### Requirement
Would you copy the material below word for word, beginning with its first line and ending with the line that contains "[Z] with their"?
+++ Source data
(* ===== verification/Prelude.v ===== *)
(** * MYFirstBlockChain: a verified model of [src/index.ts]

    ** The program
    [src/index.ts] is a single-process ledger in four classes.
    [Transaction] (lines 4-15) is an amount, a payer key and a payee key,
    serialised by [toString] = [JSON.stringify(this)].  [Block]
    (lines 18-34) holds the previous block's hash, one transaction, a
    timestamp and a random nonce; its [hash] getter is the SHA-256 digest of
    [JSON.stringify(this)].  [Chain] (lines 37-86) is a singleton holding the
    array of blocks, created with a genesis block; [addBlock] verifies an
    RSA signature over the transaction's [toString], builds a block linked to
    [lastBlock.hash], runs the proof-of-work loop [mine] on the block's nonce
    (and discards its result) and pushes the block.  [Wallet]
    (lines 89-112) owns a key pair and [sendMoney] signs a transaction and
    calls [Chain.instance.addBlock].  The script (lines 115-123) makes three
    wallets and three payments.  Node's [crypto] module and [JSON.stringify]
    are the libraries the program calls.

    ** The development (library root: this directory)
    Files in dependency order ([_CoqProject]):
    - [Prelude] (this file): the [completion] type of JavaScript outcomes
      ([Normal], [Throw] of an exception that propagates, [Diverge] when the
      fuel runs out) with its bind, notation ([js_scope]), inversion lemmas,
      tactics ([inv], [bind_inv]), hint databases ([ledger], [js],
      [ledger_rw]) and list and string lemmas.
    - [Json]: [JSON.stringify] on the values the program builds
      (QuoteJSONString, Number::toString on integers, objects), a decoder
      for its image, the round trip [decode_stringify] and injectivity.
    - [Bytes]: the data of Node's hash objects: bytes and 32-bit words as
      [Z] with their wrap-around written out ([add32], [rotr32], byte
      packing in both byte orders), UTF-8 for [hash.update(str)],
      [digest('hex')], and the padding both digests share, with the lemmas
      the digests rely on (rotation, UTF-8 and hex round trips, padding).
    - [Sha256], [Md5]: the two digests as FIPS 180-4 and RFC 1321 define
      them.  The SHA-256 constants are computed from their definition
      (roots of primes) with an integer root [iroot] proved to be the root
      ([iroot_ok]); the digests have 32 and 16 bytes.
    - [Crypto]: the [crypto] operations as type classes ([Digests] for
      SHA-256/MD5 hex digests, [Signer] for key generation, [sign] and
      [verify], which may throw) and their laws ([DigestLaws]: the hex
      shape; [SignerLaws]: signatures of generated keys verify, and a
      signature verifies only under its own key and message).
      [Crypto.Node] is Node's [Digests], built from [Sha256] and [Md5],
      with its laws; the example [node_test_vectors] evaluates it by
      [vm_compute] on the standards' test vectors.  [Crypto.Ideal] gives
      symbolic instances used by the witnesses.  Every component is proved
      against the classes, so its theorems hold for Node's digests and for
      any other instance.
    - [Transaction], [Block]: records with the source's fields in creation
      order, [toString], [hash], and the proofs that the serialisation
      loses nothing (C6, C15).  A [Random] is a value [Math.random()] may
      return (a double in [[0, 1)]); [new_Block] receives one and computes
      the nonce of line 19, [Math.round(Math.random() * 999999999)], in
      binary64 arithmetic ([random_nonce]: round to nearest even at a
      53-bit significand, then [Math.round]).  The nonce lies in
      [[0, 999999999]] for every draw (C26); the example
      [random_nonce_samples] checks JavaScript's values on sample draws.
    - [Mining]: [mine] as a fuelled loop [mine_loop]; [mine] returns exactly
      the least positive solution once the fuel covers it (C5), returns
      whenever a solution exists (C9), never returns otherwise (C10), and
      hashes the numeric sum of seed and counter (C24).  With Node's MD5
      the test [substr(0,4) === '0000'] holds exactly when the digest's
      first two bytes are zero, the leading 16 bits of the specification
      (C28).  [mine_exec] is the loop without fuel, a big-step relation,
      and [mine_exec_iff] shows the fuelled loop computes exactly its
      results; the example [mine_node_5320] runs the real MD5.
    - [Chain]: the state ([Chain], the block array), [Chain_new],
      [lastBlock], [addBlock], the invariant [valid_chain] (genesis first,
      every [prevHash] the hash of its predecessor) and its [Prop] form
      [Linked]; [reachable] is the step relation of the singleton.  Theorems:
      the invariant on every reachable chain and its preservation (C1, C2),
      the range of every stored nonce (C27) and, under [DigestLaws], the
      shape of every stored [prevHash] (C25); [addBlock] on each branch
      (C3, C4, C8, C20-C22); the chain is append-only (C13); it refines
      the abstract ledger [authorise] / [ledger_reachable] (C11, C12); for
      a collision-free digest the last block fixes the history (C14); the
      mined solution never reaches the stored state (C23).  Under
      [SignerLaws] a signature under another key never adds a block (C7),
      but the payer field is not bound to the signer (C18), and replays are
      accepted (C19).  The example [addBlock_node_run] runs [addBlock]
      with Node's digests and reproduces the genesis hash Node prints.
    - [Wallet]: [Wallet_new], [sendMoney], the script [main]; a payment
      appends its block (C16), the script yields the four-transaction ledger
      (C17).

    ** Environment and fuel
    [Date.now()] and [Math.random()] ([now : Z], [rnd : Random]) are
    inputs of [new_Block], [addBlock], [sendMoney] and [main], which
    quantify over them: [Date.now()] is only stored, and [Random] holds
    every value ECMA-262 allows [Math.random()] to return.  The [n]-th
    [generateKeyPairSync] call is [generateKeyPair n].  The mining loop has
    no bound in the source, so every operation that mines takes a [fuel];
    C5 and C9 show that fuel equal to the least solution is enough and C10
    that no fuel is enough when there is no solution, so the fuel never
    changes a result, only whether one is reached.  Numbers are integers
    ([Z]); JavaScript's addition [nonce + solution] agrees with [Z] while
    the sum stays below [2^53], which a nonce below [10^9] keeps for more
    than [2^52] iterations.  Hash words are [Z] kept below [2^32] by
    [Bytes.add32].

    ** Not modelled
    [console.log] output (I/O only); fractional amounts (the script uses
    integers; [Number::toString] is modelled for integers below [10^21]);
    RSA key generation, signing and verification (library code with PEM
    parsing and 2048-bit arithmetic; stated as the [Signer] interface with
    [SignerLaws], since its unforgeability is a computational assumption
    rather than a property a model of the arithmetic would prove).
    [JSON.stringify] is modelled for the values the program builds
    (strings, integers, objects); arrays, booleans, [null] and
    non-integral numbers never reach it in the script.  The key order of a
    serialised block follows TypeScript's default emit; a build with
    [useDefineForClassFields] would print [nonce] first and hash
    differently, and the repository has no compiler configuration to
    decide it. *)

From Stdlib Require Import String Ascii ZArith List Lia.
Import ListNotations.

(** ** JavaScript completions

    Every operation of the program runs on one thread and either returns a
    value, throws an exception that propagates to the caller (the program has
    no [try]/[catch]), or never returns (the mining loop).  A [completion] is
    the outcome of running a modelled operation with a given amount of fuel:
    [Diverge] means that the fuel ran out, and the theorems of [Mining] and
    [Chain] say exactly when enough fuel exists. *)

Inductive js_error : Type :=
| TypeError (msg : string)
| CryptoError (msg : string).

Inductive completion (A : Type) : Type :=
| Normal (a : A)
| Throw (e : js_error)
| Diverge.
Arguments Normal {A} a.
Arguments Throw {A} e.
Arguments Diverge {A}.

Definition ret {A : Type} (a : A) : completion A := Normal a.

Definition bind {A B : Type} (m : completion A) (k : A -> completion B)
  : completion B :=
  match m with
  | Normal a => k a
  | Throw e => Throw e
  | Diverge => Diverge
  end.

Declare Scope js_scope.
Delimit Scope js_scope with js.
Notation "x <- m ;; k" := (bind m (fun x => k))
  (at level 61, m at next level, right associativity) : js_scope.
Notation "m ;; k" := (bind m (fun _ => k))
  (at level 61, right associativity) : js_scope.
Open Scope js_scope.

(** A completion is [Normal] in a decidable way. *)
Definition is_normal {A : Type} (m : completion A) : bool :=
  match m with Normal _ => true | _ => false end.

Create HintDb ledger discriminated.
Create Rewrite HintDb js.
Create Rewrite HintDb ledger_rw.

(** ** Monad laws and inversion lemmas for [completion] *)

Lemma bind_normal {A B : Type} (a : A) (k : A -> completion B) :
  bind (Normal a) k = k a.
Proof. reflexivity. Qed.

Lemma bind_throw {A B : Type} (e : js_error) (k : A -> completion B) :
  bind (Throw e) k = Throw e.
Proof. reflexivity. Qed.

Lemma bind_diverge {A B : Type} (k : A -> completion B) :
  bind Diverge k = Diverge.
Proof. reflexivity. Qed.

Lemma bind_ret_r {A : Type} (m : completion A) : bind m ret = m.
Proof. destruct m; reflexivity. Qed.

Lemma bind_assoc {A B C : Type} (m : completion A) (k : A -> completion B)
      (h : B -> completion C) :
  bind (bind m k) h = bind m (fun a => bind (k a) h).
Proof. destruct m; reflexivity. Qed.

#[export] Hint Rewrite @bind_normal @bind_throw @bind_diverge @bind_ret_r
  @bind_assoc : js.

Lemma bind_eq_normal {A B : Type} (m : completion A) (k : A -> completion B)
      (b : B) :
  bind m k = Normal b <-> exists a, m = Normal a /\ k a = Normal b.
Proof.
  split.
  - destruct m as [a| |]; simpl; intros H; [eauto|discriminate|discriminate].
  - intros (a & -> & H). exact H.
Qed.

Lemma bind_eq_throw {A B : Type} (m : completion A) (k : A -> completion B)
      (e : js_error) :
  bind m k = Throw e <-> m = Throw e \/ exists a, m = Normal a /\ k a = Throw e.
Proof.
  split.
  - destruct m as [a| e'|]; simpl; intros H; [eauto|inversion H; auto|discriminate].
  - intros [-> | (a & -> & H)]; [reflexivity | exact H].
Qed.

(** ** Tactics shared by the development *)

Ltac inv H := inversion H; subst; clear H.

(** Split a hypothesis [bind m k = Normal b] into its two halves. *)
Ltac bind_inv :=
  repeat match goal with
  | H : bind _ _ = Normal _ |- _ =>
      apply bind_eq_normal in H; destruct H as (? & ? & ?)
  end.

(** ** Lists *)

Lemma last_snoc {A : Type} (l : list A) (x d : A) : last (l ++ [x]) d = x.
Proof. induction l as [|y [|z l] IH]; simpl; auto. Qed.

Lemma nth_error_snoc_length {A : Type} (l : list A) (x : A) :
  nth_error (l ++ [x]) (length l) = Some x.
Proof. rewrite nth_error_app2, Nat.sub_diag; reflexivity. Qed.

Lemma nth_error_snoc_lt {A : Type} (l : list A) (x : A) (i : nat) :
  i < length l -> nth_error (l ++ [x]) i = nth_error l i.
Proof. intros H. apply nth_error_app1. exact H. Qed.

Lemma nth_error_last {A : Type} (l : list A) (d : A) :
  l <> [] -> nth_error l (pred (length l)) = Some (last l d).
Proof.
  intros Hne. destruct (exists_last Hne) as (l' & x & ->).
  rewrite last_snoc, length_app; simpl.
  replace (pred (length l' + 1)) with (length l') by lia.
  apply nth_error_snoc_length.
Qed.

Lemma snoc_neq_nil {A : Type} (l : list A) (x : A) : l ++ [x] <> [].
Proof. intros E. apply app_eq_nil in E as [_ E]. discriminate. Qed.

#[export] Hint Resolve snoc_neq_nil : ledger.

#[export] Hint Rewrite @last_snoc @nth_error_snoc_length : ledger_rw.

(** ** Strings *)

#[local] Open Scope string_scope.

Lemma str_app_assoc (a b c : string) : (a ++ b) ++ c = a ++ (b ++ c).
Proof. induction a as [|x a IH]; simpl; [reflexivity | now rewrite IH]. Qed.

Lemma str_app_nil_r (a : string) : a ++ "" = a.
Proof. induction a as [|x a IH]; simpl; [reflexivity | now rewrite IH]. Qed.

Lemma str_app_cons (c : ascii) (a b : string) :
  String c a ++ b = String c (a ++ b).
Proof. reflexivity. Qed.

Lemma str_length_app (a b : string) :
  String.length (a ++ b) = String.length a + String.length b.
Proof. induction a as [|x a IH]; simpl; [reflexivity | now rewrite IH]. Qed.

Lemma str_app_inv_l (p a b : string) : p ++ a = p ++ b -> a = b.
Proof. induction p as [|x p IH]; simpl; [auto | intros H; injection H; auto]. Qed.

#[export] Hint Rewrite str_app_assoc str_app_nil_r str_length_app : ledger_rw.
++++++
### Exercise answer
(* ===== verification/Prelude.v ===== *)
(** * MYFirstBlockChain: a verified model of [src/index.ts]

    ** The program
    [src/index.ts] is a single-process ledger in four classes.
    [Transaction] (lines 4-15) is an amount, a payer key and a payee key,
    serialised by [toString] = [JSON.stringify(this)].  [Block]
    (lines 18-34) holds the previous block's hash, one transaction, a
    timestamp and a random nonce; its [hash] getter is the SHA-256 digest of
    [JSON.stringify(this)].  [Chain] (lines 37-86) is a singleton holding the
    array of blocks, created with a genesis block; [addBlock] verifies an
    RSA signature over the transaction's [toString], builds a block linked to
    [lastBlock.hash], runs the proof-of-work loop [mine] on the block's nonce
    (and discards its result) and pushes the block.  [Wallet]
    (lines 89-112) owns a key pair and [sendMoney] signs a transaction and
    calls [Chain.instance.addBlock].  The script (lines 115-123) makes three
    wallets and three payments.  Node's [crypto] module and [JSON.stringify]
    are the libraries the program calls.

    ** The development (library root: this directory)
    Files in dependency order ([_CoqProject]):
    - [Prelude] (this file): the [completion] type of JavaScript outcomes
      ([Normal], [Throw] of an exception that propagates, [Diverge] when the
      fuel runs out) with its bind, notation ([js_scope]), inversion lemmas,
      tactics ([inv], [bind_inv]), hint databases ([ledger], [js],
      [ledger_rw]) and list and string lemmas.
    - [Json]: [JSON.stringify] on the values the program builds
      (QuoteJSONString, Number::toString on integers, objects), a decoder
      for its image, the round trip [decode_stringify] and injectivity.
    - [Bytes]: the data of Node's hash objects: bytes and 32-bit words as
      [Z] with their wrap-around written out ([add32], [rotr32], byte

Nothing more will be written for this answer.